# [REQUIRED ACTION]
Within the material below, transcribe exactly the lines from the one holding "intros Hm Hk Hh." through the one holding "(** ** Actions", keeping both ends and skipping the rest.

# [EXTRACTED MATERIAL]
Lemma costs_bind {A B} k1 k2 k (m : M A) (f : A → M B) w P Q :
  costs k1 m w P → (0 <= k2)%Z → (k1 + k2 <= k)%Z →
  (∀ a w', P a w' → costs k2 (f a) w' Q) → costs k (m ≫= f) w Q.
Proof.
  intros Hm H2 Hk Hf. apply wp_bind. eapply wp_mono; [exact Hm| |].
  - intros a w' [[Hs Hn] HP]. eapply wp_mono; [by apply Hf| |]; rewrite Hn.
    + intros b w'' [Hw HQ]. split; [|done]. eapply within_le; [done|lia].
    + intros w'' Hw. eapply within_le; [done|lia].
  - intros w' Hw. eapply within_le; [done|lia].
Qed.

(** The usual case: one part is free. *)
Lemma costs_free {A B} k (m : M A) (f : A → M B) w P Q :
  costs 0 m w P → (0 <= k)%Z → (∀ a w', P a w' → costs k (f a) w' Q) → costs k (m ≫= f) w Q.
Proof. intros Hm Hk Hf. by eapply (costs_bind 0 k); [|done|lia|]. Qed.

Lemma costs_ret {A} k (a : A) w (P : A → world → Prop) : (0 <= k)%Z → P a w → costs k (mret a) w P.
Proof. intros Hk HP. apply wp_ret. split; [split; [lia|done]|done]. Qed.

Lemma costs_throw {A} k e w P : (0 <= k)%Z → costs (A:=A) k (throw e) w P.
Proof. intros Hk. apply wp_throw. split; [lia|done]. Qed.

Lemma costs_try {A} k (m : M A) h w P :
  costs 0 m w P → (0 <= k)%Z → (∀ e w', costs k (h e) w' P) → costs k (try_catch m h) w P.
Proof.
  intros Hm Hk Hh. apply wp_try. eapply wp_mono; [exact Hm| |].
  - intros a w' [Hw HP]. split; [|done]. eapply within_le; [done|lia].
  - intros w' [Hs Hn] e. eapply wp_mono; [by apply Hh| |]; rewrite Hn.
    + intros b w'' [Hw HQ]. split; [|done]. eapply within_le; [done|lia].
    + intros w'' Hw. eapply within_le; [done|lia].
Qed.

(** ** Actions that cost nothing and leave the rows alone *)

Definition same (w w' : world) : Prop :=
  rows w' = rows w ∧ reminders user (trace w') = reminders user (trace w) ∧
  messages user (trace w') = messages user (trace w).

Definition quiet {A} (m : M A) : Prop := ∀ w, wp m w (λ _, same w) (same w).

Lemma same_trans w1 w2 w3 : same w1 w2 → same w2 w3 → same w1 w3.
Proof. intros (? & ? & ?) (? & ? & ?). split_and!; congruence. Qed.

Lemma quiet_bind {A B} (m : M A) (f : A → M B) : quiet m → (∀ a, quiet (f a)) → quiet (m ≫= f).
Proof.
  intros Hm Hf w. apply wp_bind. eapply wp_mono; [apply Hm| |done]. intros a w1 H1.
  eapply wp_mono; [apply Hf| |]; [intros b w2 H2|intros w2 H2]; by apply (same_trans w w1).
Qed.

Lemma quiet_try {A} (m : M A) h : quiet m → (∀ e, quiet (h e)) → quiet (try_catch m h).
Proof.
  intros Hm Hh w. apply wp_try. eapply wp_mono; [apply Hm|done|]. intros w1 H1 e.
  eapply wp_mono; [apply Hh| |]; [intros b w2 H2|intros w2 H2]; by apply (same_trans w w1).
Qed.

Lemma quiet_ret {A} (a : A) : quiet (mret a).
Proof. done. Qed.

Lemma quiet_throw {A} e : quiet (throw (A:=A) e).
Proof. done. Qed.

Lemma quiet_gets {A} (f : world → A) : quiet (gets f).
Proof. done. Qed.

Lemma quiet_ticking {A} (f : nat → A) : quiet (ticking f).
Proof. done. Qed.

Lemma quiet_external {A} (op : M A) : quiet op → quiet (external env op).
Proof.
  intros Hop w. specialize (Hop (with_tick w (S (tick w)))). unfold wp, external in *.
  destruct (fate_of env (tick w)); [done|done|]. by destruct (op _) as [w' [a|e]].
Qed.

Lemma quiet_modify f : (∀ w, same w (f w)) → quiet (modify f).
Proof. intros Hf w. apply Hf. Qed.

Lemma quiet_event e :
  is_reminder_to user e = false → is_from user e = false → quiet (modify (occurred e)).
Proof.
  intros Hr Hf w. split; [done|]. split; cbn [trace occurred]; [by rewrite reminders_cons, Hr|by rewrite messages_cons, Hf].
Qed.

Lemma quiet_send to n : match n with REMINDER _ => False | _ => True end → quiet (send env to n).
Proof. intros Hn. by apply quiet_external, quiet_event; destruct n. Qed.

Lemma quiet_check g u : quiet (gate_check env g u).
Proof.
  apply quiet_external. intros w. unfold wp. by destruct (check g (tick w) u).
Qed.

Lemma quiet_redeem g u token : quiet (gate_redeem env g u token).
Proof.
  apply quiet_external. intros w. unfold wp. cbv zeta. by destruct (redeem g (tick w) u token).
Qed.

Create HintDb quiet.
#[local] Hint Resolve quiet_ret quiet_throw quiet_gets quiet_ticking quiet_check quiet_redeem : quiet.

(** Straight-line actions made of quiet ones. *)
Ltac quiet :=
  repeat match goal with
  | |- quiet (_ ≫= _) => apply quiet_bind; [|intros ?]
  | |- quiet (try_catch _ _) => apply quiet_try; [|intros ?]
  | |- quiet (query _ _) => unfold query
  | |- quiet (external _ _) => apply quiet_external
  | |- quiet (send _ _ _) => first [apply quiet_send; exact I|solve [eauto with quiet]]
  | |- quiet (modify (occurred _)) => apply quiet_event; reflexivity
  | |- quiet (modify _) => apply quiet_modify; intros ?; split_and!; reflexivity
  | |- quiet (if ?b then _ else _) => destruct b
  | |- quiet (match ?x with _ => _ end) => destruct x
  | |- quiet _ => solve [eauto with quiet]
  end.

# [OUTPUT FOR THIS EXERCISE]
  intros Hm Hk Hh. apply wp_try. eapply wp_mono; [exact Hm| |].
  - intros a w' [Hw HP]. split; [|done]. eapply within_le; [done|lia].
  - intros w' [Hs Hn] e. eapply wp_mono; [by apply Hh| |]; rewrite Hn.
    + intros b w'' [Hw HQ]. split; [|done]. eapply within_le; [done|lia].
    + intros w'' Hw. eapply within_le; [done|lia].
Qed.

(** ** Actions that cost nothing and leave the rows alone *)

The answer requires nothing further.